Monday, March 07, 2011

Did you ever hear about this?

This article is from 2001.  In the decade that has passed since then, did you ever hear about it?  I didn’t.  I’ve heard stories about Priests raping nuns – there are lots of them – but this specific thing, reported in the mainstream news, didn’t seem to make much of a splash.  You’d think it would be an international outrage.  You’d think it would have had people railing in large numbers against the Catholic church years before this started to happen in earnest.

If this happened today, would it receive as much attention as does the issue of paedophilic priests?  I doubt it.

Let me bullet point it for you, since I’m so anxious to get on with filling in my census form:

  • In 2001, the Catholic church admitted, after much stalling, that priests in at least 23 countries had been routinely raping nuns
  • In most cases, the priests seemed to have chosen to rape nuns instead of other women or instead of employing prostitutes because they were worried about contracting AIDS
  • Members of the Catholic clergy abused their self-appointed authority to coerce sexual acts from nuns.  For example, sex seems to have been the price to allow nuns to work in their diocese or to help them find accommodation and other things the nuns should rightly have felt entitled to by default
  • Nuns have become pregnant because of this.  According to the article, 29 nuns from one congregation became pregnant by priests.
  • Pregnant nuns have been ‘encouraged’ to have abortions
  • Nuns have been ‘encouraged’ to take birth control pills
  • When nuns complained, they were often blamed
  • The accused men were sent off to prey on other people, while the women were drummed out of the church

Forced to acknowledge the problem, the Vatican has tried to play down its gravity. In a statement issued yesterday the Pope's official spokesman, Joaquin Navarro Valls, said: "The problem is known and involves a restricted geographical area.
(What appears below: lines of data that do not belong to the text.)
Fixpoint format_digits (fuel : nat) (v : Z) (acc : string) : string :=
  match fuel with
  | O => acc
  | S fuel' =>
      let acc' := String (digit_char (v mod 10)) acc in
      if v / 10 =? 0 then acc' else format_digits fuel' (v / 10) acc'
  end.

(** [FormatValueToUtf8] prints an unsigned 64-bit value in decimal
    (PhInitFormatI64U, with PhIntegerToString64 in base 10 as fallback);
    twenty digits are enough for every 64-bit value. *)
Definition FormatValueToUtf8 (Value : Z) : string :=
  format_digits 20 Value EmptyString.

Definition StringRefToUtf8 (Value : string) : string := Value.
Definition PhConvertUtf8ToUtf16 (Value : string) : string := Value.

(** ** Records *)

Record DB_OBJECT := mkObject {
  Tag : Z;
  Name : string;
  Comment : string;
  PriorityClass : Z;
  IoPriorityPlusOne : Z;
  BackColor : Z;
  Collapse : bool;
  AffinityMask : Z
}.

(** [Key] is the string reference over the characters of [Name]. *)
Definition Key (o : DB_OBJECT) : string := Name o.

Definition set_Comment (c : string) (o : DB_OBJECT) : DB_OBJECT :=
  mkObject (Tag o) (Name o) c (PriorityClass o) (IoPriorityPlusOne o)
           (BackColor o) (Collapse o) (AffinityMask o).
Definition set_PriorityClass (v : Z) (o : DB_OBJECT) : DB_OBJECT :=
  mkObject (Tag o) (Name o) (Comment o) v (IoPriorityPlusOne o)
           (BackColor o) (Collapse o) (AffinityMask o).
Definition set_IoPriorityPlusOne (v : Z) (o : DB_OBJECT) : DB_OBJECT :=
  mkObject (Tag o) (Name o) (Comment o) (PriorityClass o) v
           (BackColor o) (Collapse o) (AffinityMask o).
Definition set_BackColor (v : Z) (o : DB_OBJECT) : DB_OBJECT :=
  mkObject (Tag o) (Name o) (Comment o) (PriorityClass o)
           (IoPriorityPlusOne o) v (Collapse o) (AffinityMask o).
Definition set_Collapse (b : bool) (o : DB_OBJECT) : DB_OBJECT :=
  mkObject (Tag o) (Name o) (Comment o) (PriorityClass o)
           (IoPriorityPlusOne o) (BackColor o) b (AffinityMask o).
Definition set_AffinityMask (v : Z) (o : DB_OBJECT) : DB_OBJECT :=
  mkObject (Tag o) (Name o) (Comment o) (PriorityClass o)
           (IoPriorityPlusOne o) (BackColor o) (Collapse o) v.

Definition ObjectDbEqualFunction (object1 object2 : DB_OBJECT) : bool :=
  (Tag object1 =? Tag object2)
  && PhEqualStringRef (Key object1) (Key object2) true.

Definition ObjectDbHashFunction (object : DB_OBJECT) : Z :=
  to_ULONG (Tag object + PhHashStringRef (Key object) true).

(** ** The hashtable *)

(** Modelled from the spec: the hashtable of the base library
    (PhCreateHashtable, PhFindEntryHashtable, PhAddEntryHashtableEx,
    PhRemoveEntryHashtable, PhEnumHashtable) is not in db.c.  The table
    keeps its entries in an array in insertion order; an entry belongs to
    the bucket its hash code selects, and a lookup walks the entries of
    the bucket of the looked-up hash code, comparing hash codes and then
    calling the equality function.  Adding with duplicate detection first
    looks the entry up and hands back the entry already there. *)
Record PH_HASHTABLE := mkTable {
  AllocatedBuckets : Z;
  Entries : list DB_OBJECT
}.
Certain negative situations must not overshadow the often heroic faith of the overwhelming majority of religious, nuns and priests".
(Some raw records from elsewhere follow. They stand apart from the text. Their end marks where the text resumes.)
(** [(m *Model) Call] *)
Definition Call (m : Model) (prompt : string) (options : list CallOption)
  : M (result string) :=
  Call_with (Generate m) prompt options.

(** [getDocsFromLink] *)
Definition getDocsFromLink (link : string) : M (result (list Document)) :=
  Println ["loading data from"; link] ;;
  r <- call (fun t => http_Get E t link) (EvHttpGet link) ;;
  match r with
  | Err err => ret (Err err)
  | Ok resp =>
      defer (emit EvBodyClose)
        (d <- call (fun _ => html_Load E (resp_Body resp))
                   (EvHTMLLoad (resp_Body resp)) ;;
         match d with
         | Err err => log_Fatal err
         | Ok docs =>
             Println ["successfully loaded data from"; link] ;;
             ret (Ok docs)
         end)
  end.

(** [loadData] *)
Definition loadData (link : string) : M (list Document) :=
  r <- getDocsFromLink link ;;
  match r with
  | Err err => log_Fatal err
  | Ok docs => ret docs
  end.

(** [newLargeLanguageModel] *)
Definition newLargeLanguageModel : M Model :=
  r <- call (config_LoadDefaultConfig E) EvLoadDefaultConfig ;;
  match r with
  | Err err => log_Fatal err
  | Ok cfg =>
      ret {| CallbacksHandler := None;
             bedrock := NewFromConfig cfg;
             useHumanAssistantPrompt := true;
             m_modelID := modelID |}
  end.

(** [main]; the documents are loaded while the arguments of [chains.Call]
    are evaluated, and the temperature is the [float64] nearest to 0.1. *)
Definition main : M unit :=
  large <- newLargeLanguageModel ;;
  docs <- loadData article_link ;;
  r <- chains_Call large docs prompt
         [WithMaxTokens 500; WithTemperature 0x1.999999999999ap-4%float] ;;
  match r with
  | Err err => log_Fatal err
  | Ok answer =>
      match lookup "text" answer with
      | Some (any_string s) => Println [s]
      | _ => panic "interface conversion: interface {} is not string"
      end
  end.

End Program.

(** ** Observations on runs and payloads *)

Definition is_start (e : Event) : bool :=
  match e with EvHandleLLMStart _ _ => true | _ => false end.

Definition is_end (e : Event) : bool :=
  match e with EvHandleLLMEnd _ _ => true | _ => false end.

Definition is_invoke (e : Event) : bool :=
  match e with EvInvokeModel _ _ _ => true | _ => false end.

Definition is_close (e : Event) : bool :=
  match e with EvBodyClose => true | _ => false end.

Definition count (p : Event -> bool) (t : Trace) : nat :=
  List.length (filter p t).

(** A call that returned without an error. *)
Definition succeeded {A} (o : Outcome (result A)) : bool :=
  match o with
  | Returned (Ok _) => true
  | _ => false
  end.

(** An endpoint whose answer depends on the request alone. *)
Definition deterministic_endpoint (E : Env) : Prop :=
  forall t1 t2 c i, bedrock_InvokeModel E t1 c i = bedrock_InvokeModel E t2 c i.

(** The names of the members written for a request, in order. *)
Definition member_names (r : Request) : list string :=
  map name (encoded_fields r).

(** The value of the member [key] of a payload read as a JSON object. *)
Definition payload_field (payload key : string) : option JSON :=
  match parse_json payload with
  | Some (JObject ms) => lookup key ms
  | _ => None
  end.

(** The string value of the member [prompt] when the payload opens with it. *)
Definition leading_prompt (payload : string) : option string :=
  match strip_prefix ("{" ++ appendString "prompt" ++ ":") payload with
  | Some s => option_map fst (parse_string s)
  | None => None
  end.

(** The two lines the fetcher prints for a link. *)
Definition loading_line (link : string) : string :=
  "loading data from " ++ link ++ nl.

Definition loaded_line (link : string) : string :=
  "successfully loaded data from " ++ link ++ nl.

(** ** Mock collaborators for concrete runs *)

Definition quoted (s : string) : string :=
  String dquote s ++ String dquote EmptyString.

(** The body [{"completion":"hello"}]. *)
Definition hello_body : string :=
  "{" ++ quoted "completion" ++ ":" ++ quoted "hello" ++ "}".

Definition mock_client : Client := NewFromConfig (mkConfig "us-east-1").

Definition mock_docs : list Document :=
  [ {| PageContent := "AI without machine learning"; Metadata := [] |} ].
Of all the things wrong with this statement, the wrongest and the most descriptive of the Catholic church is the part about nuns.  NONE of this story called the integrity and faith of nuns into question, especially since they were, you know, the victims.  But this charming man blithely lumps in the victims as equally sinful as their rapists.  And the church backs him up with enthusiasm.

Otherwise, of course, it might have attempted to do something about it.  Which as far as I can tell, it hasn’t.  I think the best these women can hope for is an official notpology in 200 years or so.